Aoife O’Donoghue (Durham Law School)
The publication of the UK’s Approach to the Northern Ireland Protocol is not a moment of clarity. Those wanting detail on how Northern Ireland will fit into the UK and EU’s future trade relations with each other and the rest of the world are not given much beyond what we already knew about the UK’s position on implementing a document it has already agreed. The language in the document both plays down the significance of some clear international trade and Ireland/Northern Ireland Protocol requirements and reemphasises some new found red lines, such as no EU Office or presence in Belfast or elsewhere in Northern Ireland.
One of the obvious tropes that the document repeats is that times have changed since they signed the Withdrawal Agreement.
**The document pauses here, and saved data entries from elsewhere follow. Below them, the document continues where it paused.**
Lemma shard_base_cases uri : uri = shard_base uri +:+ ".json" \/ uri = shard_base uri.
Proof.
  unfold shard_base. destruct (endswith ".json" uri) eqn:E; [left|by right]. unfold endswith in E.
  apply andb_true_iff in E as [_ E]. apply String.eqb_eq in E. unfold str_drop_last.
  rewrite <- (take_drop_str (String.length uri - 5) uri) at 1. by rewrite <- E.
Qed.

Lemma shard_uri_manifest uri r : shard_uri (shard_base uri) r <> uri.
Proof.
  intros E. unfold shard_uri in E. destruct (shard_base_cases uri) as [H|H].
  - rewrite H in E at 2. by apply str_app_inv_l in E.
  - rewrite H in E at 2. apply (f_equal String.length) in E. rewrite !str_app_length in E. cbn in E. lia.
Qed.

Lemma shard_uri_newline uri r : lacks newline uri = true -> lacks newline (shard_uri (shard_base uri) r) = true.
Proof.
  intros Hu. unfold shard_uri. rewrite !lacks_app, py_str_int_lacks by done. rewrite andb_true_r.
  destruct (shard_base_cases uri) as [H|H]; rewrite H in Hu; [rewrite lacks_app in Hu; by apply andb_true_iff in Hu as [-> _]|].
  rewrite H in Hu. revert Hu. rewrite <- H at 1. by intros ->.
Qed.

Section roundtrip.
Context `{TorchLaws}.

(** Decoding what was encoded gives the tensor. *)
Lemma decode_encode t blob : encode_tensor t = Ok blob -> decode_tensor blob = Ok (t_cpu t).
Proof.
  unfold encode_tensor. intros He. apply bind_Ok in He as (wd & Hwd & He).
  apply bind_Ok in He as (n & Hn & He). destruct (Z.eqb_spec (str_len (t_bytes (t_cpu t))) n) as [Hlen|]; [|done].
  cbn [negb] in He. apply bind_Ok in He as (pre & Hpre & [= <-]).
  set (hj := json_dumps (PDict (tensor_header (t_shape (t_cpu t)) wd))) in *.
  apply pack_u32_value in Hpre as [Hp4 Hval]; [|unfold str_len; lia].
  destruct (wire_dtype_of_inv _ _ Hwd) as [Htd Hasc].
  assert (str_len (pre +:+ hj +:+ t_bytes (t_cpu t)) = 4 + str_len hj + n)%Z as Hall.
  { unfold str_len in *. rewrite !str_app_length. lia. }
  unfold decode_tensor. rewrite Hall. unfold str_len in Hval, Hall, Hlen |- *.
  destruct (Z.ltb_spec (4 + Z.of_nat (String.length hj) + n) 4) as [|_]; [lia|].
  assert (forall y, str_take 4 (pre +:+ y) = pre) as -> by (intros y; rewrite <- Hp4; apply str_take_app).
  assert (forall y, str_drop 4 (pre +:+ y) = y) as -> by (intros y; rewrite <- Hp4; apply str_drop_app). rewrite Hval.
  destruct (Z.ltb_spec (4 + Z.of_nat (String.length hj) + n) (4 + Z.of_nat (String.length hj))) as [|_]; [lia|].
  rewrite Nat2Z.id, str_take_app. assert (load_bytes read_header hj = Ok (t_shape (t_cpu t), wd)) as -> by by apply read_header_written. cbn [mbind result_bind].
  replace (Z.to_nat (4 + Z.of_nat (String.length hj))) with (String.length (pre +:+ hj))
    by (rewrite str_app_length; lia).
  rewrite <- str_app_assoc, str_drop_app, Hn. cbn [mbind result_bind]. rewrite Hlen, Z.eqb_refl.
  cbn [negb]. rewrite Htd. cbn [mbind result_bind]. rewrite cpu_shape, cpu_dtype. apply frombuffer_bytes.
Qed.

(** Encoding fails only for element types without a name and for headers of
    four gigabytes. *)
Lemma encode_ok t wd : wire_dtype t = Ok wd ->
  (str_len (json_dumps (PDict (tensor_header (t_shape t) wd))) < 2 ^ 32)%Z -> is_ok (encode_tensor t) = true.
Proof.
  intros Hwd Hlen. unfold encode_tensor. unfold wire_dtype in *. rewrite cpu_dtype, cpu_shape, Hwd.
  cbn [mbind result_bind]. assert (exists n, dtype_bytes wd = Ok n) as [n Hn].
  { destruct (t_dtype t); cbn in Hwd; try done; injection Hwd as <-; eexists; reflexivity. }
  unfold expected_payload_bytes. rewrite Hn. cbn [mbind result_bind]. rewrite (bytes_size t wd n Hwd Hn), Z.eqb_refl.
  cbn [negb]. unfold pack_u32. destruct (Z.ltb_spec (str_len (json_dumps (PDict (tensor_header (t_shape t) wd)))) (2 ^ 32)); [done|lia].
Qed.

(** A decoded tensor has the shape and element type its header names, and its
    payload the size they give. *)
Lemma decode_typed blob t : decode_tensor blob = Ok t ->
  exists header wd n payload, load_bytes read_header header = Ok (t_shape t, wd) /\
    torch_dtype wd = Ok (t_dtype t) /\ dtype_bytes wd = Ok n /\
    str_len payload = (product (t_shape t) * n)%Z /\
    blob = str_take 4 blob +:+ header +:+ payload /\ le_value (str_take 4 blob) = str_len header.
Proof.
  unfold decode_tensor. destruct (Z.ltb_spec (str_len blob) 4) as [|Hlen]; [done|].
  set (hl := le_value (str_take 4 blob)). destruct (Z.ltb_spec (str_len blob) (4 + hl)) as [|Hlen']; [done|].
  intros Hd. apply bind_Ok in Hd as ([shape wd] & Hh & Hd). apply bind_Ok in Hd as (n & Hn & Hd).
  destruct (Z.eqb_spec (str_len (str_drop (Z.to_nat (4 + hl)) blob)) n) as [Hp|]; [|done]. cbn [negb] in Hd.
  apply bind_Ok in Hd as (d & Hdt & Hf). apply frombuffer_typed in Hf as [<- <-].
  apply bind_Ok in Hn as (k & Hk & [= <-]).
  assert (0 <= hl)%Z as Hpos by apply le_value_nonneg.
  exists (str_take (Z.to_nat hl) (str_drop 4 blob)), wd, k, (str_drop (Z.to_nat (4 + hl)) blob). split_and!; try done.
  - replace (Z.to_nat (4 + hl)) with (4 + Z.to_nat hl)%nat by lia. rewrite <- str_drop_drop.
    by rewrite take_drop_str, take_drop_str.
  - unfold str_len in *. rewrite str_take_length; [lia|]. rewrite str_drop_length. lia.
Qed.

(** *** Sharded tensors in a bucket *)

Lemma read_sharded_reads {S} (transport_get : string -> option PresignedUrlGrant -> ST S string) grants uri :
  (forall u g s, fst (transport_get u g s) = s) ->
  forall s, fst (read_sharded_tensor transport_get grants uri s) = s.
Proof.
  intros Hg s. assert (forall specs s, fst (get_shards transport_get grants specs s) = s) as Hs.
  { induction specs as [|sp specs IH]; intros s0; cbn; [done|]. cbv [mbind st_bind].
    pose proof (Hg (sh_uri sp) (dict_get (sh_uri sp) grants) s0) as H1.
    destruct (transport_get _ _ s0) as [s1 [body|e]]; cbn in H1; subst s1; [|done].
    destruct (match sh_sha256 sp with Some _ => _ | None => _ end); [done|]. unfold st_lift.
    destruct (decode_tensor body); [|done]. specialize (IH s0).
    by destruct (get_shards transport_get grants specs s0) as [s1 [ts|e]]. }
  unfold read_sharded_tensor. cbv [mbind st_bind]. pose proof (Hg uri (dict_get uri grants) s) as H1.
  destruct (transport_get _ _ s) as [s1 [blob|e]]; cbn in H1; subst s1; [|done]. unfold st_lift.
  destruct (decode_manifest blob) as [m|]; [|done].
  specialize (Hs (sort_by rank_leb (stm_shards m)) s). destruct (get_shards _ _ _ s) as [s1 [ts|e]]; cbn in Hs; subst s1; [|done].
  destruct (join_shards ts _); [|done]. by destruct (negb _).
Qed.

Lemma get_sharded_reads {S} (transport_get : string -> option PresignedUrlGrant -> ST S string) grants uri device :
  (forall u g s, fst (transport_get u g s) = s) ->
  forall s, fst (get_sharded_tensor transport_get grants uri device s) = s.
Proof.
  intros Hg s. unfold get_sharded_tensor. cbv [mbind st_bind]. pose proof (read_sharded_reads transport_get grants uri Hg s) as Hr.
  by destruct (read_sharded_tensor transport_get grants uri s) as [s1 [t|e]].
Qed.

Section in_bucket.
Context {S : Type} `{!ObjectStore S} `{!ObjectStoreLaws S}.
Context (grants : dict PresignedUrlGrant) (uri : string) (Huri : lacks newline uri = true).

Let base := shard_base uri.
Let put := put_shards (DirectArtifactTransport_put (S := S)) grants base.

(** Writing the shards from [rank] on keeps every other object. *)
Lemma put_shards_frame dim shards : forall rank s s' specs uri' d,
  put dim rank shards s = (s', Ok specs) -> lacks newline uri' = true ->
  (forall r, (rank <= r)%Z -> uri' <> shard_uri base r) ->
  os_get uri' s = (s, Ok d) -> os_get uri' s' = (s', Ok d).
Proof.
  induction shards as [|t shards IH]; intros rank s s' specs uri' d Hput Hnl Hne Hget; cbn in Hput.
  { by injection Hput as <- <-. }
  do 4 st_step Hput. injection Hput as <- <-. destruct x0.
  eapply IH; [exact E2|exact Hnl|intros r Hr; apply Hne; lia|].
  eapply (put_frame (shard_uri base rank)); [exact E0| |exact Hnl|apply Hne; lia|exact Hget].
  by apply shard_uri_newline.
Qed.

Definition specs_from (rank : Z) (specs : list ShardSpec) : Prop :=
  sorted_by rank_leb specs /\ Forall (fun sp => (rank <= sh_rank sp)%Z) specs.

(** The shards written are described in order of rank, and reading the
    descriptions back, in any later state that keeps the shards, gives the
    tensors. *)
Lemma put_shards_get dim shards : forall rank s s' specs,
  put dim rank shards s = (s', Ok specs) ->
  specs_from rank specs /\
  forall s2 gs, (forall r d, os_get (shard_uri base r) s' = (s', Ok d) -> os_get (shard_uri base r) s2 = (s2, Ok d)) ->
    get_shards (DirectArtifactTransport_get (S := S)) gs specs s2 = (s2, Ok (map t_cpu shards)).
Proof.
  induction shards as [|t shards IH]; intros rank s s' specs Hput; cbn in Hput.
  { injection Hput as <- <-. split; [by split; constructor|]. by intros. }
  do 4 st_step Hput. injection Hput as <- <-. destruct x0.
  destruct (IH _ _ _ _ E2) as [[Hs Hf] Hg]. split.
  - split; constructor; cbn; try done.
    + eapply Forall_impl; [exact Hf|]. intros sp Hsp. apply Z.leb_le. cbn in *. lia.
    + eapply Forall_impl; [exact Hf|]. cbn. lia.
  - intros s2 gs Hkeep. cbn [get_shards sh_uri sh_sha256].
    assert (forall g, DirectArtifactTransport_get (shard_uri base rank) g s2 = (s2, Ok x)) as Hb.
    { intros g. apply Hkeep. eapply put_shards_frame; [exact E2|by apply shard_uri_newline| |by eapply put_get; exact E0].
      intros r Hr ->%shard_uri_inj. lia. }
    cbv [mbind st_bind]. rewrite Hb,  String.eqb_refl. cbn [negb].
    unfold st_lift. rewrite (decode_encode _ _ E). rewrite (Hg s2 gs Hkeep). done.
Qed.

Lemma put_sharded_read t name n dim s s' m gs :
  put_sharded_tensor (DirectArtifactTransport_put (S := S)) grants uri t name n dim s = (s', Ok m) ->
  json_ok (PDict (ShardedTensorManifest_to_dict m)) = true ->
  read_sharded_tensor (DirectArtifactTransport_get (S := S)) gs uri s' = (s', Ok (t_cpu t)).
Proof.
  intros Hput Hok. unfold put_sharded_tensor in Hput. st_step Hput. rename x into parts, E into Eparts.
  st_step Hput. st_step Hput. st_step Hput. injection Hput as -> <-. destruct x1.
  destruct (put_shards_get _ _ _ _ _ _ E) as [[Hsorted _] Hg].
  assert (t_cat (map t_cpu parts) dim = Ok (t_cpu t) /\ parts <> []) as [Hcat Hne].
  { unfold shard_tensor in Eparts. destruct (Z.leb_spec n 0) as [|Hn]; [done|].
    destruct (_ || _) eqn:Edim; [done|]. injection Eparts as <-. apply orb_false_iff in Edim as [D1 D2].
    apply Z.ltb_ge in D1. apply Z.leb_gt in D2. split.
    - rewrite cat_split, cpu_cpu; [done|done|]. destruct (Z.ltb_spec dim 0); lia.
    - intros Hnil. apply (f_equal length) in Hnil. rewrite split_length in Hnil by done. cbn in Hnil. lia. }
  set (m := mkShardedTensor name (t_shape t) x0 dim n x "rank_sharded_v1") in *.
  unfold read_sharded_tensor. cbv [mbind st_bind].
  assert (forall g, DirectArtifactTransport_get uri g s' = (s', Ok (encode_manifest m))) as ->
    by (intros g; exact (put_get _ _ _ _ E1)).
  unfold st_lift. assert (decode_manifest (encode_manifest m) = Ok m) as -> by exact (wire_bytes_roundtrip m Hok).
  cbn [stm_shards stm_partition_dim stm_shape m]. rewrite sort_by_id by done.
  rewrite Hg.
  - destruct parts as [|p ps]; [done|]. cbn [map join_shards]. cbn [map] in Hcat. rewrite Hcat.
    rewrite cpu_shape, bool_decide_true by done. done.
  - intros r d Hd. eapply (put_frame uri); [exact E1|done|by apply shard_uri_newline|apply shard_uri_manifest|exact Hd].
Qed.

Lemma put_sharded_get t name n dim device s s' m gs :
  put_sharded_tensor (DirectArtifactTransport_put (S := S)) grants uri t name n dim s = (s', Ok m) ->
  json_ok (PDict (ShardedTensorManifest_to_dict m)) = true ->
  get_sharded_tensor (DirectArtifactTransport_get (S := S)) gs uri device s' = (s', to_device device (t_cpu t)).
Proof.
  intros Hput Hok. unfold get_sharded_tensor. cbv [mbind st_bind]. by rewrite (put_sharded_read _ _ _ _ _ _ _ gs Hput Hok).
Qed.
End in_bucket.
End roundtrip.

(** ** A tensor library

    One-dimensional tensors of bytes: an instance of the class and its laws. *)

(** [tensor_split] in one dimension: parts as equal as possible, longer first. *)
Fixpoint pieces (n : nat) (s : string) : list string :=
  match n with
  | O => []
  | S O => [s]
  | S n' =>
      let k := ((String.length s + n') / n)%nat in
      str_take k s :: pieces n' (str_drop k s)
  end.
Paras 9 – 11 discuss Covid-19, New Decade, New Approach and the return of the Northern Ireland Executive. Although it might appear slightly conspiratorial to suggest that this is preparing for the invocation of Article 62 of the Vienna Convention on the Law of Treaties on Fundamental Change of Circumstances, this is not the first within Brexit that this possibility has been raised. If this is the intention, I would reiterate what I argued at the time, Article 62 is an extremely high bar, and even Covid-19 is unlikely to meet that standard. Trade continues and economic downturns are always a possibility. The return of the Northern Ireland Executive was hardly unforeseeable; indeed the Protocol assumed a functioning Assembly.
Much of the document is dedicated to repeatedly emphasising that any paperwork will be minimal and that there will be no new infrastructure built. This is a re-run of issues that have always been at the centre of debate on Northern Ireland and Brexit. However, this would require the UK to accept free movement of goods from the EU into Britain via Northern Ireland. While it is possible, the UK may accept this – on the basis that the percentage would be small given the geographical costs, this underplays the new infrastructure built to connect Ireland – it does not consider whether this would impact on any future trade agreements with other states.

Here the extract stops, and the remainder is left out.